== WHAT IS REQUIRED ==
Using the data below, show every line where the word "raise" occurs.

Saved entries
>>>>>

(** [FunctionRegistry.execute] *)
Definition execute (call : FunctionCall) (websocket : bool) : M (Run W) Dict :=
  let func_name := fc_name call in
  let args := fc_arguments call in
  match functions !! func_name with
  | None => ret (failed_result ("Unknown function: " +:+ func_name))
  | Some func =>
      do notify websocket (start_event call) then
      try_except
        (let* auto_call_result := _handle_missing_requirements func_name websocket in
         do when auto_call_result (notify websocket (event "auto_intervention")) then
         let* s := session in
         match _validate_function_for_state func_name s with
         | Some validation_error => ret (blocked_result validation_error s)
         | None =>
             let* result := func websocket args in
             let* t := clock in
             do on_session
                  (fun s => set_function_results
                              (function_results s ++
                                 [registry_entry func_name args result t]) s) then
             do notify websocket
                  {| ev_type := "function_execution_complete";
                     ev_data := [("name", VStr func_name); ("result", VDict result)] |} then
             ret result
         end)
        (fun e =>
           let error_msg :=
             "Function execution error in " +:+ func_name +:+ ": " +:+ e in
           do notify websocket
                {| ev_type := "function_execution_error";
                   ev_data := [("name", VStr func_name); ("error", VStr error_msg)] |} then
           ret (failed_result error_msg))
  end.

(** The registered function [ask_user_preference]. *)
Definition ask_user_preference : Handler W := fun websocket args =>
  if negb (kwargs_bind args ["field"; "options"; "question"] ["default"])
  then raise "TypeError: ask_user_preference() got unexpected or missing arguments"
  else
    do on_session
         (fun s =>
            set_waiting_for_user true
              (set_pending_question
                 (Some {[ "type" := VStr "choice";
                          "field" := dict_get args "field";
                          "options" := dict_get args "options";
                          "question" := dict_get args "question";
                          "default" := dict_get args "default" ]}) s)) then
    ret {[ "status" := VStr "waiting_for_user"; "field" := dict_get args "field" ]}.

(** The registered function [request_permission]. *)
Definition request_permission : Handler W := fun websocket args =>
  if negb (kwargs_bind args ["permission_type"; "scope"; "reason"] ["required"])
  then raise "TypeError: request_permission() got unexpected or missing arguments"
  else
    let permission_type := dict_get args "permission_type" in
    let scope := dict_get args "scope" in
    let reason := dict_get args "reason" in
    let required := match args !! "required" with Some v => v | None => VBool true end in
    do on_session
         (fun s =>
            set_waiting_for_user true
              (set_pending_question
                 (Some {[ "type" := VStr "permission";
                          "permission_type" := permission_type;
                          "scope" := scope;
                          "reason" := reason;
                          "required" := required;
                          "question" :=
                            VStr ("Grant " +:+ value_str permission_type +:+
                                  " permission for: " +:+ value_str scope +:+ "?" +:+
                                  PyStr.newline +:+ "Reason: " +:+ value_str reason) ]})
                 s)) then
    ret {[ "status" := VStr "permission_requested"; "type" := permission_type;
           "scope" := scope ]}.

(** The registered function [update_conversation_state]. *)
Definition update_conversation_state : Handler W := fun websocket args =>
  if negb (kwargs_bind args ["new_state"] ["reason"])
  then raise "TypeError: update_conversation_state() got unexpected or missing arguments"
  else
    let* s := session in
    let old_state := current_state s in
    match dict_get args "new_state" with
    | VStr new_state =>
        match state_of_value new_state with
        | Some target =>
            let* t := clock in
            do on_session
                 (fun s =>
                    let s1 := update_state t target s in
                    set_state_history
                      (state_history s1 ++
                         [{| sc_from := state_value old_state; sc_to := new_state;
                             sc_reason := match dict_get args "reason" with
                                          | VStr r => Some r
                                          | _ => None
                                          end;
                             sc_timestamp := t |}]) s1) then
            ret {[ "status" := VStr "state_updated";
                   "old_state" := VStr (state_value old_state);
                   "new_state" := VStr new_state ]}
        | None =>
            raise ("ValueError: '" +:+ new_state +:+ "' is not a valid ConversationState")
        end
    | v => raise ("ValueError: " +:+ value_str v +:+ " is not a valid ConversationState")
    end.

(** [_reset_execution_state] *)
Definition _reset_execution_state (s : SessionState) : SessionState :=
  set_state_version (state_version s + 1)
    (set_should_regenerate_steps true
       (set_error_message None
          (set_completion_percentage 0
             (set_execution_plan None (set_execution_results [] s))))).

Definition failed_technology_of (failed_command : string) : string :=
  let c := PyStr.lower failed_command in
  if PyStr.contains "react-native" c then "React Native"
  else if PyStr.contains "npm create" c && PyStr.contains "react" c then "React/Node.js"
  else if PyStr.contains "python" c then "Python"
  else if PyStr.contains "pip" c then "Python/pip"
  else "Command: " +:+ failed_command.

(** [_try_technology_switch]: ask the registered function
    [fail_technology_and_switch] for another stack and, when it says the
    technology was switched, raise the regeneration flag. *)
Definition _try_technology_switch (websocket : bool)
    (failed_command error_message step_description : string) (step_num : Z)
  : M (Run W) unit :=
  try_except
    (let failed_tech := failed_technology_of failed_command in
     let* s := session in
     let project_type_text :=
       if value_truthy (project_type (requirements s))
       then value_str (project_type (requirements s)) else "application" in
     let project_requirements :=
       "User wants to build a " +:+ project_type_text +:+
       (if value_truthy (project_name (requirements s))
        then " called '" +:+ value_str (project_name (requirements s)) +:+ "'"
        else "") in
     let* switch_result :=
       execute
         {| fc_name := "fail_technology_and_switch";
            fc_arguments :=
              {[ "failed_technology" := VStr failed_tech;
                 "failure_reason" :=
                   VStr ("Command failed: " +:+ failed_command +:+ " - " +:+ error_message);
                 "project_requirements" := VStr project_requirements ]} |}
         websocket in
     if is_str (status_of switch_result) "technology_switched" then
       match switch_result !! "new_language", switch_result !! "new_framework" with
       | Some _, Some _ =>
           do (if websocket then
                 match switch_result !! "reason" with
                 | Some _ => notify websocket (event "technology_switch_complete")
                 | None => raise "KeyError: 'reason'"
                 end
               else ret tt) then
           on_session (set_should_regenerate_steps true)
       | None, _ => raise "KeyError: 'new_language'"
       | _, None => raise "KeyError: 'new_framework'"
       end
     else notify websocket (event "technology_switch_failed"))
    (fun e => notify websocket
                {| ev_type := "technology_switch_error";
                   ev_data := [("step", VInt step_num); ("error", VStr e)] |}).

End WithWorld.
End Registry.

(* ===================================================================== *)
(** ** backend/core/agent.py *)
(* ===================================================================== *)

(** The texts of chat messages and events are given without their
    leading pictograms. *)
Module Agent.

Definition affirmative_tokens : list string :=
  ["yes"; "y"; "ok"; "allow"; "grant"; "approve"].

<<<<<

== TASK RESULT ==
  then raise "TypeError: ask_user_preference() got unexpected or missing arguments"
  then raise "TypeError: request_permission() got unexpected or missing arguments"
  then raise "TypeError: update_conversation_state() got unexpected or missing arguments"
            raise ("ValueError: '" +:+ new_state +:+ "' is not a valid ConversationState")
    | v => raise ("ValueError: " +:+ value_str v +:+ " is not a valid ConversationState")
    technology was switched, raise the regeneration flag. *)
                 | None => raise "KeyError: 'reason'"
       | None, _ => raise "KeyError: 'new_language'"
       | _, None => raise "KeyError: 'new_framework'"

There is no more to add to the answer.